In the records below, find the line with "modify (λ w, mk_world (strings w) (object w) (queued" and the line with "modify (λ w, mk_world (strings w) (object w) rest);;". Print both exactly, along with every line between them, and no other line.

== ENTRIES SUPPLIED

(* ===== verification/RemoteSend.v ===== *)
(** [TcpConnection::send] and [shutdown] called from a thread that is not the loop's
    (TcpConnection.cpp): what is queued is the object's address and a pointer to the
    characters of the caller's string, and it is used when the loop gets to it. *)
From S2P Require Import Prelude Kfifo Channel TcpConnection.

(** A functor the caller has queued, bound to [this]. *)
Inductive functor :=
  | SendInLoop (data len : Z)          (** [sendInLoop(data, len)] *)
  | ShutdownInLoop.

(** The memory both threads see: strings by the address of their characters, the
    connection as long as it exists, and the loop's queue. *)
Record world := mk_world {
  strings : gmap Z (list byte);
  object : option conn;
  queued : list functor
}.

Section operations.
Context {mx : MutexImpl}.

Definition deref : M world conn :=
  w ← gets id;
  match object w with Some c => mret c | None => fail UseAfterFree end.

Definition enqueue (f : functor) : M world unit :=
  modify (λ w, mk_world (strings w) (object w) (queued w ++ [f])).

Definition on_object (m : M conn unit) : M world unit := λ w,
  match object w with
  | None => Err UseAfterFree
  | Some c =>
      match m c with
      | Ok (_, c') => Ok (tt, mk_world (strings w) (Some c') (queued w))
      | Err e => Err e
      end
  end.

(** [send(buf)] outside the loop's thread; [buf.c_str()] is [ptr]. *)
Definition remote_send (ptr : Z) : M world unit :=
  c ← deref;
  if decide (m_state c = kConnected) then
    w ← gets id;
    match strings w !! ptr with
    | Some buf => enqueue (SendInLoop ptr (Z.of_nat (length buf)))
    | None => fail UseAfterFree
    end
  else mret tt.

(** [shutdown()] outside the loop's thread. *)
Definition remote_shutdown : M world unit :=
  c ← deref;
  if decide (m_state c = kConnected) then
    on_object (setState kDisconnecting);;
    enqueue ShutdownInLoop
  else mret tt.

(** The loop runs the next functor; [r] is the answer of [write], if it is called. *)
Definition run_next (r : send_result) : M world unit :=
  w ← gets id;
  match queued w with
  | [] => mret tt
  | f :: rest =>
      modify (λ w, mk_world (strings w) (object w) rest);;
      match f with
      | SendInLoop ptr len =>
          match strings w !! ptr with
          | None => fail UseAfterFree
          | Some s => data ← lift (mem_read s 0 len); on_object (sendInLoop data r)
          end
      | ShutdownInLoop => on_object shutdownInLoop
      end
  end.

(** What happens in memory meanwhile: strings come and go, the connection goes. *)
Inductive event :=
  | Alloc (ptr : Z) (s : list byte)    (** made there, or assigned to *)
  | Free (ptr : Z)
  | Destroy.

#[export] Instance event_eq_decision : EqDecision event.
Proof. solve_decision. Defined.

Definition do_event (w : world) (e : event) : world :=
  match e with
  | Alloc ptr s => mk_world (<[ptr := s]> (strings w)) (object w) (queued w)
  | Free ptr => mk_world (delete ptr (strings w)) (object w) (queued w)
  | Destroy => mk_world (strings w) None (queued w)
  end.

Definition touches (ptr : Z) (e : event) : Prop :=
  match e with Alloc p _ | Free p => p = ptr | Destroy => False end.

(** ** Between the call and the run *)

Lemma events_queue w evs : queued (foldl do_event w evs) = queued w.
Proof. revert w. induction evs as [|e evs IH]; intros w; [done|]. cbn. rewrite IH. by destruct e. Qed.

Lemma events_strings ptr w evs :
  Forall (λ e, ¬ touches ptr e) evs → strings (foldl do_event w evs) !! ptr = strings w !! ptr.
Proof.
  intros Hevs. revert w. induction Hevs as [|e evs He _ IH]; intros w; [done|]. cbn [foldl]. rewrite IH.
  destruct e; cbn in *; [by rewrite lookup_insert_ne|by rewrite lookup_delete_ne|done].
Qed.

Lemma events_object w evs :
  object (foldl do_event w evs) = if decide (Destroy ∈ evs) then None else object w.
Proof.
  revert w. induction evs as [|e evs IH]; intros w.
  { rewrite decide_False; [done|]. by intros ?%elem_of_nil. }
  cbn [foldl]. rewrite IH. destruct (decide (Destroy ∈ e :: evs)) as [Hd|Hd]; rewrite elem_of_cons in Hd.
  - case_decide; [done|]. by destruct Hd as [<-|].
  - rewrite decide_False by naive_solver. destruct e; [done|done|]. naive_solver.
Qed.

(** The loop runs what was queued by the call, on the memory of that time. *)
Lemma run_sent ptr n r w :
  queued w = [SendInLoop ptr n] → 0 ≤ n →
  run_next r w =
    match strings w !! ptr with
    | None => Err UseAfterFree
    | Some s =>
        if n <=? Z.of_nat (length s)
        then on_object (sendInLoop (take (Z.to_nat n) s) r) (mk_world (strings w) (object w) [])
        else Err OutOfBounds
    end.
Proof.
  intros Hq Hn. unfold run_next. mstep. change (id w) with w. rewrite Hq. mstep.
  destruct (strings w !! ptr) as [s|]; [|done]. mstep. unfold mem_read.
  rewrite !(proj2 (Z.leb_le 0 _)) by lia. cbn [andb]. rewrite Z.add_0_l.
  destruct (n <=? Z.of_nat (length s)); [|done]. by rewrite drop_0.
Qed.
End operations.

Section properties.
Context {mx : MutexImpl}.

(** C24. What [send] does from another thread is decided when the loop gets to it. If the
    string is as it was and the connection exists, the loop does what [send] in its
    own thread would have done with the same bytes. If the caller's string is gone, or the
    connection is, the loop uses freed memory; if other text is there by then, the
    loop sends that text, or reads past its end if it is shorter. *)
Theorem remote_send_reads_late (c : conn) (ptr : Z) (data : list byte) (r : send_result) w evs :
  m_state c = kConnected → object w = Some c → strings w !! ptr = Some data → queued w = [] →
  ∃ w1, remote_send ptr w = Ok (tt, w1) ∧
    let w' := foldl do_event w1 evs in
    (Forall (λ e, ¬ touches ptr e ∧ e ≠ Destroy) evs →
     run_next r w' =
       match send data r c with
       | Ok (_, c') => Ok (tt, mk_world (strings w') (Some c') [])
       | Err e => Err e
       end) ∧
    (∀ evs1 evs2, evs = evs1 ++ Free ptr :: evs2 → Forall (λ e, ¬ touches ptr e) evs2 →
     run_next r w' = Err UseAfterFree) ∧
    (Destroy ∈ evs → Forall (λ e, ¬ touches ptr e) evs → run_next r w' = Err UseAfterFree) ∧
    (∀ evs1 s evs2, evs = evs1 ++ Alloc ptr s :: evs2 → Forall (λ e, ¬ touches ptr e) evs2 → Destroy ∉ evs →
     run_next r w' =
       if Z.of_nat (length data) <=? Z.of_nat (length s) then
         match sendInLoop (take (length data) s) r c with
         | Ok (_, c') => Ok (tt, mk_world (strings w') (Some c') [])
         | Err e => Err e
         end
       else Err OutOfBounds).
Proof.
  intros Hconn Hobj Hstr Hq.
  set (n := Z.of_nat (length data)). set (w1 := mk_world (strings w) (object w) [SendInLoop ptr n]).
  exists w1. split.
  { unfold remote_send, deref. mstep. change (id w) with w. rewrite Hobj. mstep. rewrite decide_True by done.
    mstep. change (id w) with w. rewrite Hstr. unfold enqueue. mstep. by rewrite Hq. }
  intros w'. assert (Hq' : queued w' = [SendInLoop ptr n]) by (unfold w'; by rewrite events_queue).
  assert (Hn : 0 ≤ n) by lia. rewrite (run_sent ptr n r w' Hq' Hn).
  assert (Hto : Z.to_nat n = length data) by lia. rewrite Hto.
  assert (Hkeep : Destroy ∉ evs → object w' = Some c).
  { intros Hd. unfold w'. by rewrite events_object, decide_False. }
  split_and!.
  - intros Hevs. assert (Hstr' : strings w' !! ptr = Some data).
    { unfold w'. rewrite events_strings; [done|]. eapply Forall_impl; [exact Hevs|]. by intros e []. }
    rewrite Hstr'. unfold n. rewrite Z.leb_refl, take_ge by lia. unfold on_object. cbn [object strings queued].
    rewrite Hkeep. { unfold send. mstep. change (id c) with c. by rewrite decide_True. }
    rewrite Forall_forall in Hevs. intros Hin. by destruct (Hevs _ Hin).
  - intros evs1 evs2 -> Hevs2. assert (Hgone : strings w' !! ptr = None); [|by rewrite Hgone].
    unfold w'. rewrite foldl_app. cbn [foldl]. rewrite events_strings by done. apply lookup_delete_eq.
  - intros Hd Hevs. assert (Hstr' : strings w' !! ptr = Some data) by (unfold w'; by rewrite events_strings).
    assert (Hgone : object w' = None).
    { unfold w'. by rewrite events_object, decide_True. }
    rewrite Hstr'. unfold n. rewrite Z.leb_refl. unfold on_object. cbn [object]. by rewrite Hgone.
  - intros evs1 s evs2 Hevs Hevs2 Hd. assert (Hstr' : strings w' !! ptr = Some s).
    { unfold w'. rewrite Hevs, foldl_app. cbn [foldl]. rewrite events_strings by done. apply lookup_insert_eq. }
    rewrite Hstr'. destruct (_ <=? _); [|done]. unfold on_object. cbn [object strings queued]. by rewrite Hkeep.
Qed.

(** [shutdown] from another thread is a [shutdown] in the loop, unless the connection
    is gone by then. *)
Theorem remote_shutdown_late (c : conn) (r : send_result) w evs :
  m_state c = kConnected → object w = Some c → queued w = [] →
  ∃ w1, remote_shutdown w = Ok (tt, w1) ∧
    let w' := foldl do_event w1 evs in
    run_next r w' =
      if decide (Destroy ∈ evs) then Err UseAfterFree
      else match shutdown c with
           | Ok (_, c') => Ok (tt, mk_world (strings w') (Some c') [])
           | Err e => Err e
           end.
Proof.
  intros Hconn Hobj Hq. set (c1 := set_state kDisconnecting c).
  set (w1 := mk_world (strings w) (Some c1) [ShutdownInLoop]). exists w1. split.
  { unfold remote_shutdown, deref. mstep. change (id w) with w. rewrite Hobj. mstep. rewrite decide_True by done.
    rewrite (M_bind_ok _ _ _ tt (mk_world (strings w) (Some c1) (queued w))).
    - unfold enqueue. mstep. by rewrite Hq.
    - unfold on_object. by rewrite Hobj. }
  intros w'. unfold run_next. mstep. change (id w') with w'.
  assert (Hq' : queued w' = [ShutdownInLoop]) by (unfold w'; by rewrite events_queue). rewrite Hq'. mstep.
  unfold on_object. cbn [object strings queued]. unfold w' at 1. rewrite events_object.
  case_decide; [done|]. cbn [object w1]. unfold shutdown. mstep. change (id c) with c. by rewrite decide_True.
Qed.
End properties.

(** A temporary string: [conn->send("...")] frees it as soon as the call returns. *)
Lemma remote_send_reads_late_witness :
  ∃ w1, remote_send 4096 (mk_world {[ 4096 := hello ]} (Some sample_conn) []) = Ok (tt, w1) ∧
    run_next (mx := inert_mutex) (inr 6) (foldl do_event w1 [Free 4096]) = Err UseAfterFree.
Proof.
  destruct (remote_send_reads_late (mx := inert_mutex) sample_conn 4096 hello (inr 6)
    (mk_world {[ 4096 := hello ]} (Some sample_conn) []) [Free 4096]) as (w1 & Hrun & _ & Hfree & _);
    [done|done|apply lookup_singleton_eq|done|].
  exists w1. split; [exact Hrun|]. apply (Hfree [] []); [done|by constructor].
Defined.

====

SOLUTION
  modify (λ w, mk_world (strings w) (object w) (queued w ++ [f])).

Definition on_object (m : M conn unit) : M world unit := λ w,
  match object w with
  | None => Err UseAfterFree
  | Some c =>
      match m c with
      | Ok (_, c') => Ok (tt, mk_world (strings w) (Some c') (queued w))
      | Err e => Err e
      end
  end.

(** [send(buf)] outside the loop's thread; [buf.c_str()] is [ptr]. *)
Definition remote_send (ptr : Z) : M world unit :=
  c ← deref;
  if decide (m_state c = kConnected) then
    w ← gets id;
    match strings w !! ptr with
    | Some buf => enqueue (SendInLoop ptr (Z.of_nat (length buf)))
    | None => fail UseAfterFree
    end
  else mret tt.

(** [shutdown()] outside the loop's thread. *)
Definition remote_shutdown : M world unit :=
  c ← deref;
  if decide (m_state c = kConnected) then
    on_object (setState kDisconnecting);;
    enqueue ShutdownInLoop
  else mret tt.

(** The loop runs the next functor; [r] is the answer of [write], if it is called. *)
Definition run_next (r : send_result) : M world unit :=
  w ← gets id;
  match queued w with
  | [] => mret tt
  | f :: rest =>
      modify (λ w, mk_world (strings w) (object w) rest);;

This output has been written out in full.